GRIAL
Un día
de luminosa locura, de beatífica paz, de eucarística mansedumbre, de silencio
conventual y de mirífica religiosidad, tomé, con exquisita suavidad, mi
obsoleta y raída vestimenta de peregrino, pretendí, amada de todos los tiempos,
de todas las circunstancias y de todas mis vicisitudes y flaquezas, emprender
un largo viaje que me llevaría a los más recónditos e ignorados lugares de la
tierra, y que concluiría con el hallazgo, en una remota aldea cuyo nombre nunca
indagué, como tampoco su exacta o aproximada ubicación.
¿Qué me
llevó hasta allí, renunciando al encanto de tu melodiosa voz, a la ternura sin
límites de tu regazo, a la frescura temblorosa de tus labios, a la suavidad
imantada de tu dúctil cabellera, al brillo deslumbrante de tus ojos y al aroma
hechizante de tu cuerpo todo? ¡Ay, amada!
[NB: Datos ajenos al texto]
Lemma joined_app done last s : joined done last +:+ s = joined done (last +:+ s).
Proof.
  induction done as [|l done IH]; [done|].
  change (joined (l :: done) last) with (l +:+ String newline_char (joined done last)).
  by rewrite str_append_assoc, str_app_cons, IH.
Qed.
Lemma joined_end done l : joined done (l +:+ nl) = joined (done ++ [l]) "".
Proof. unfold joined. by rewrite foldr_app. Qed.
Lemma glue_snoc ps s : glue (ps ++ [s]) = glue ps +:+ s.
Proof.
  induction ps as [|p ps IH]; [by apply str_append_nil_r|].
  change (p +:+ glue (ps ++ [s]) = (p +:+ glue ps) +:+ s). by rewrite IH, str_append_assoc.
Qed.
Lemma split_last_free c s : contains_char c s = false -> split_last (String c "") s = None.
Proof.
  induction s as [|d s IH]; cbn -[String.prefix]; [done|]. intros [Hd H]%orb_false_iff. rewrite IH by done. cbn.
  destruct (ascii_dec c d) as [->|]; [by rewrite Ascii.eqb_refl in Hd|done].
Qed.
Lemma strip_cr_free s : contains_char cr_char s = false -> strip_cr s = s.
Proof. intros H. unfold strip_cr. by rewrite split_last_free. Qed.
Lemma free_prefix c s t : String.prefix s t = true -> contains_char c t = false -> contains_char c s = false.
Proof. intros [u ->]%prefix_iff. rewrite contains_app. by intros [-> _]%orb_false_iff. Qed.
Lemma free_glue c ps : Forall (fun s => contains_char c s = false) ps -> contains_char c (glue ps) = false.
Proof.
  induction 1 as [|s ps Hs _ IH]; [done|]. change (glue (s :: ps)) with (s +:+ glue ps).
  by rewrite contains_app, Hs, IH.
Qed.
Lemma prefix_substring n s : String.prefix (String.substring 0 n s) s = true.
Proof.
  revert n. induction s as [|c s IH]; intros [|n]; cbn; try done. destruct (ascii_dec c c); [apply IH|done].
Qed.
Lemma substring_length n s : (String.length (String.substring 0 n s) <= n)%nat.
Proof. revert n. induction s as [|c s IH]; intros [|n]; cbn; [lia..|]. specialize (IH n). lia. Qed.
En mi locura fascinante quería sorber
vino en la sagrada copa donde Jesús, El Hijo del Hombre, brindó por última vez
con sus discípulos, uno de los cuales, Judas Iscariote, lo entregó a sus enemigos
por treinta miserables monedas. Y lo hice, ¿sabes? y con el vino que libé se
abrió para mí toda la sabiduría del mundo y mi espiritualidad recibió el don de
la abundancia y dejé de ser débil y comprendí que para acceder a la
felicidad sin fronteras ni barreras hipócritas tenía que regar cada día, con
agua pura de manantial, las flores de mi locura.